Fsg Originals, Paperback, 9780374534462, 336pp.
Publication Date: April 16, 2013
An exhilarating reinvention of the gothic novel, inspired by the iconic characters of our greatest myths and nightmares. Now a hit television series on Netflix.
The body of a young girl is found mangled and murdered in the woods of Hemlock Grove, Pennsylvania, in the shadow of the abandoned Godfrey Steel mill. A manhunt ensues though the authorities aren't sure if it's a man they should be looking for.
Some suspect an escapee from the White Tower, a foreboding biotech facility owned by the Godfrey family their personal fortune and the local economy having moved on from Pittsburgh steel where, if rumors are true, biological experiments of the most unethical kind take place.
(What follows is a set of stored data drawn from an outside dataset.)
Definition redisAcquireScript (now : Z) (key candidate : bytes) (px : Z) (d : db) : reply_value * db :=
  let '(current, d) := GET now key d in
  match current with
  | Some v => (RArray [RInt 0; RString v], d)
  | None =>
    let '(created, d) := SET_PX_NX now key candidate px d in
    if created then (RArray [RInt 1; RString []], d)
    else
      let '(current, d) := GET now key d in
      match current with
      | Some v => (RArray [RInt 0; RString v], d)
      | None => (RArray [RInt (-1); RString []], d)
      end
  end.

(** [if not current or current ~= ARGV[1] then return 0 end] *)
Definition if_current (now : Z) (key expected : bytes) (d : db) (f : db → db) : reply_value * db :=
  let '(current, d) := GET now key d in
  if bool_decide (current = Some expected) then (RInt 1, f d) else (RInt 0, d).

Definition redisCompleteScript (now : Z) (key expected completed : bytes) (px : Z) (d : db) : reply_value * db :=
  if_current now key expected d (SET_PX now key completed px).

Definition redisReleaseScript (now : Z) (key expected : bytes) (d : db) : reply_value * db :=
  if_current now key expected d (DEL key).

Definition redisExtendScript (now : Z) (key expected : bytes) (px : Z) (d : db) : reply_value * db :=
  if_current now key expected d (PEXPIRE now key px).

(** *** The store methods *)

(** What happens to one round trip: no client, the command never ran, it ran and
    the reply was lost, or it was answered. *)
Inductive trip := NoClient | NotRun | ReplyLost | Replied.

Definition run {A} (t : trip) (failed : A) (script : db → reply_value * db) (parse : reply_value → A) (d : db) : A * db :=
  match t with
  | NoClient | NotRun => (failed, d)
  | ReplyLost => (failed, (script d).2)
  | Replied => let '(v, d) := script d in (parse v, d)
  end.

Definition redisTTLMilliseconds (ttl : duration) : option Z :=
  if bool_decide (ttl ≤ 0) then None
  else
    let milliseconds := ttl `quot` Millisecond in
    if bool_decide (milliseconds = 0) then Some 1 else Some milliseconds.

Definition parseRedisAcquireResult (value : reply_value) : acquire_answer :=
  match value with
  | RArray [code; current] =>
    match code with
    | RInt code =>
      if bool_decide (code = 1) then Acquired
      else if bool_decide (code = 0) then match current with RString s => Held s | _ => AcqFailed end
      else AcqFailed
    | _ => AcqFailed
    end
  | _ => AcqFailed
  end.

(** [.Int64()] and [applied == 1] *)
Definition parse_applied (value : reply_value) : option bool :=
  match value with RInt n => Some (bool_decide (n = 1)) | _ => None end.

Definition Acquire (t : trip) (now : Z) (key candidate : bytes) (ttl : duration) (d : db) : acquire_answer * db :=
  match redisTTLMilliseconds ttl with
  | None => (AcqFailed, d)
  | Some px => run t AcqFailed (redisAcquireScript now key candidate px) parseRedisAcquireResult d
  end.

Definition Complete (t : trip) (now : Z) (key expected completed : bytes) (ttl : duration) (d : db) : option bool * db :=
  match redisTTLMilliseconds ttl with
  | None => (None, d)
  | Some px => run t None (redisCompleteScript now key expected completed px) parse_applied d
  end.

Definition Release (t : trip) (now : Z) (key expected : bytes) (d : db) : option bool * db :=
  run t None (redisReleaseScript now key expected) parse_applied d.

Definition Extend (t : trip) (now : Z) (key expected : bytes) (ttl : duration) (d : db) : option bool * db :=
  match redisTTLMilliseconds ttl with
  | None => (None, d)
  | Some px => run t None (redisExtendScript now key expected px) parse_applied d
  end.

(** A key is visible through the end of its last millisecond. *)
Definition last_ns (at_ms : Z) : Z := at_ms * Millisecond + (Millisecond - 1).

Definition db_view (d : db) : entries := prod_map id last_ns <$> keys d.

Definition db_deadline (now : Z) (ttl : duration) : Z :=
  last_ns (ms now + default 0 (redisTTLMilliseconds ttl)).

#[export] Instance redis_store : Store db := {|
  view := db_view;
  deadline := db_deadline;
  st_acquire := Acquire Replied;
  st_complete := Complete Replied;
  st_release := Release Replied;
  st_extend := Extend Replied;
|}.

(** *** The contract holds *)

Lemma last_ns_visible now at_ms : now ≤ last_ns at_ms ↔ ms now ≤ at_ms.
Proof. unfold last_ns, ms, Millisecond. pose proof (Z.div_mod now 1000000). pose proof (Z.mod_pos_bound now 1000000). lia. Qed.

Lemma lookup_view d key : db_view d !! key = prod_map id last_ns <$> keys d !! key.
Proof. apply lookup_fmap. Qed.

Lemma view_insert d key v at_ms : db_view {| keys := <[key := (v, at_ms)]> (keys d) |} = <[key := (v, last_ns at_ms)]> (db_view d).
Proof. unfold db_view. simpl. by rewrite fmap_insert. Qed.

Lemma view_delete d key : db_view {| keys := delete key (keys d) |} = delete key (db_view d).
Proof. unfold db_view. simpl. by rewrite fmap_delete. Qed.

(** Reading a key tells what is visible and changes nothing visible. *)
Lemma GET_spec now key d :
  (GET now key d).1 = live (db_view d) now key ∧ db_view (GET now key d).2 ≈{now} db_view d.
Proof.
  unfold GET, live. rewrite lookup_view. destruct (keys d !! key) as [[v at_ms]|] eqn:E; simpl; [|done].
  pose proof (last_ns_visible now at_ms) as Hl. repeat case_bool_decide; simpl; try (split; [done|reflexivity]); try lia.
  split; [done|]. rewrite view_delete. intros key'. destruct (decide (key = key')) as [<-|Hne].
  - rewrite visible_delete. unfold visible. rewrite lookup_view, E. simpl. by rewrite bool_decide_false by lia.
  - by rewrite visible_delete_ne.
Qed.

Lemma if_current_spec now key x d f g :
  (∀ d', db_view d' ≈{now} db_view d → live (db_view d') now key = Some x → db_view (f d') ≈{now} g) →
  let want := if bool_decide (live (db_view d) now key = Some x) then (RInt 1, g) else (RInt 0, db_view d) in
  (if_current now key x d f).1 = want.1 ∧ db_view (if_current now key x d f).2 ≈{now} want.2.
Proof.
  intros Hf. unfold if_current. destruct (GET_spec now key d) as [Hc Hd]. destruct (GET now key d) as [c d'].
  simpl in *. subst c. case_bool_decide as Hx; simpl; [|done]. split; [done|].
  apply Hf; [done|]. by rewrite (same_from_live _ _ _ _ Hd).
Qed.

Lemma ttl_millis ttl :
  redisTTLMilliseconds ttl = if bool_decide (ttl ≤ 0) then None else Some (Z.max 1 (ttl `quot` Millisecond)).
Proof.
  unfold redisTTLMilliseconds. repeat case_bool_decide; try done; f_equal.
  - lia.
  - pose proof (Z.quot_pos ttl Millisecond). unfold Millisecond in *. lia.
Qed.

Lemma db_deadline_eq now ttl : 0 < ttl → db_deadline now ttl = last_ns (ms now + Z.max 1 (ttl `quot` Millisecond)).
Proof. intros. unfold db_deadline. rewrite ttl_millis. by rewrite bool_decide_false by lia. Qed.

Lemma GET_again now key d : (GET now key (GET now key d).2).1 = (GET now key d).1.
Proof. destruct (GET_spec now key d) as [E1 E2]. destruct (GET_spec now key (GET now key d).2) as [-> _].
  by rewrite E1, (same_from_live _ _ _ _ E2). Qed.

Lemma acquire_script_spec now key c px d :
  (redisAcquireScript now key c px d).1
    = match live (db_view d) now key with Some v => RArray [RInt 0; RString v] | None => RArray [RInt 1; RString []] end ∧
  db_view (redisAcquireScript now key c px d).2
    ≈{now} match live (db_view d) now key with Some v => db_view d | None => <[key := (c, last_ns (ms now + px))]> (db_view d) end.
Proof.
  unfold redisAcquireScript. destruct (GET_spec now key d) as [Hc Hd]. pose proof (GET_again now key d) as Ha.
  destruct (GET now key d) as [x d']. simpl in *. subst x. destruct (live (db_view d) now key) as [v|] eqn:El; [done|].
  unfold SET_PX_NX. destruct (GET_spec now key d') as [_ Hd']. destruct (GET now key d') as [y d'']. simpl in *. subst y.
  simpl. split; [done|]. unfold SET_PX. rewrite view_insert. by rewrite Hd', Hd.
Qed.

Lemma pexpire_spec now key x px d' d :
  db_view d' ≈{now} db_view d → live (db_view d') now key = Some x →
  db_view (PEXPIRE now key px d') ≈{now} <[key := (x, last_ns (ms now + px))]> (db_view d).
Proof.
  intros Hd Hl. unfold PEXPIRE. destruct (GET_spec now key d') as [Hc Hd']. destruct (GET now key d') as [y d''].
  simpl in *. rewrite Hl in Hc. subst y. rewrite view_insert. by rewrite Hd', Hd.
Qed.

#[export] Instance redis_store_laws : StoreLaws db.
Proof.
  split; simpl.
  - intros now ttl Hp. rewrite db_deadline_eq by done. unfold last_ns, ms, Millisecond.
    pose proof (Z.div_mod now 1000000). pose proof (Z.mod_pos_bound now 1000000). lia.
  - intros. unfold agrees, Acquire, do_acquire. rewrite ttl_millis. case_bool_decide; [done|]. cbn [run].
    destruct (acquire_script_spec now key c (Z.max 1 (ttl `quot` Millisecond)) s) as [E1 E2].
    destruct (redisAcquireScript _ _ _ _ _) as [v d]. simpl in *. subst v. rewrite db_deadline_eq by lia.
    by destruct (live _ _ _).
  - intros. unfold agrees, Complete, do_complete. rewrite ttl_millis. case_bool_decide; [done|]. cbn [run].
    rewrite db_deadline_eq by lia.
    destruct (if_current_spec now key x s (SET_PX now key c (Z.max 1 (ttl `quot` Millisecond)))
      (<[key := (c, last_ns (ms now + Z.max 1 (ttl `quot` Millisecond)))]> (db_view s))) as [E1 E2].
    { intros d' E _. unfold SET_PX. rewrite view_insert. by rewrite E. }
    unfold redisCompleteScript. destruct (if_current _ _ _ _ _) as [v d]. simpl in *. subst v. by case_bool_decide.
  - intros. unfold agrees, Release, do_release. cbn [run].
    destruct (if_current_spec now key x s (DEL key) (delete key (db_view s))) as [E1 E2].
    { intros d' E _. unfold DEL. rewrite view_delete. by rewrite E. }
    unfold redisReleaseScript. destruct (if_current _ _ _ _ _) as [v d]. simpl in *. subst v. by case_bool_decide.
  - intros. unfold agrees, Extend, do_extend. rewrite ttl_millis. case_bool_decide; [done|]. cbn [run].
    rewrite db_deadline_eq by lia.
    destruct (if_current_spec now key x s (PEXPIRE now key (Z.max 1 (ttl `quot` Millisecond)))
      (<[key := (x, last_ns (ms now + Z.max 1 (ttl `quot` Millisecond)))]> (db_view s))) as [E1 E2].
    { intros d' E El. by apply pexpire_spec. }
    unfold redisExtendScript. destruct (if_current _ _ _ _ _) as [v d]. simpl in *. subst v. by case_bool_decide.
Qed.

(** What a call may do, by what became of its round trip: nothing when the script did
    not run, what the contract says when it ran, and the contract's answer when the
    reply arrived. *)
Definition refines {A} (t : trip) (failed : A) (now : Z) (d : db) (got : A * db) (want : A * entries) : Prop :=
  match t with
  | NoClient | NotRun => got = (failed, d)
  | ReplyLost => got.1 = failed ∧ db_view got.2 ≈{now} want.2
  | Replied => agrees now got want
  end.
Others turn to Peter Rumancek, a Gypsy trailer-trash kid who has told impressionable high school classmates that he's a werewolf. Or perhaps it's Roman, the son of the late JR Godfrey, who rules the adolescent social scene with the casual arrogance of a cold-blooded aristocrat, his superior status unquestioned despite his decidedly freakish sister, Shelley, whose monstrous medical conditions belie a sweet intelligence, and his otherworldly control freak of a mother, Olivia.
At once a riveting mystery and a fascinating revelation of the grotesque and the darkness in us all, "Hemlock Grove" has the architecture and energy to become a classic in its own right and Brian McGreevy the talent and ambition to enthrall us for years to come.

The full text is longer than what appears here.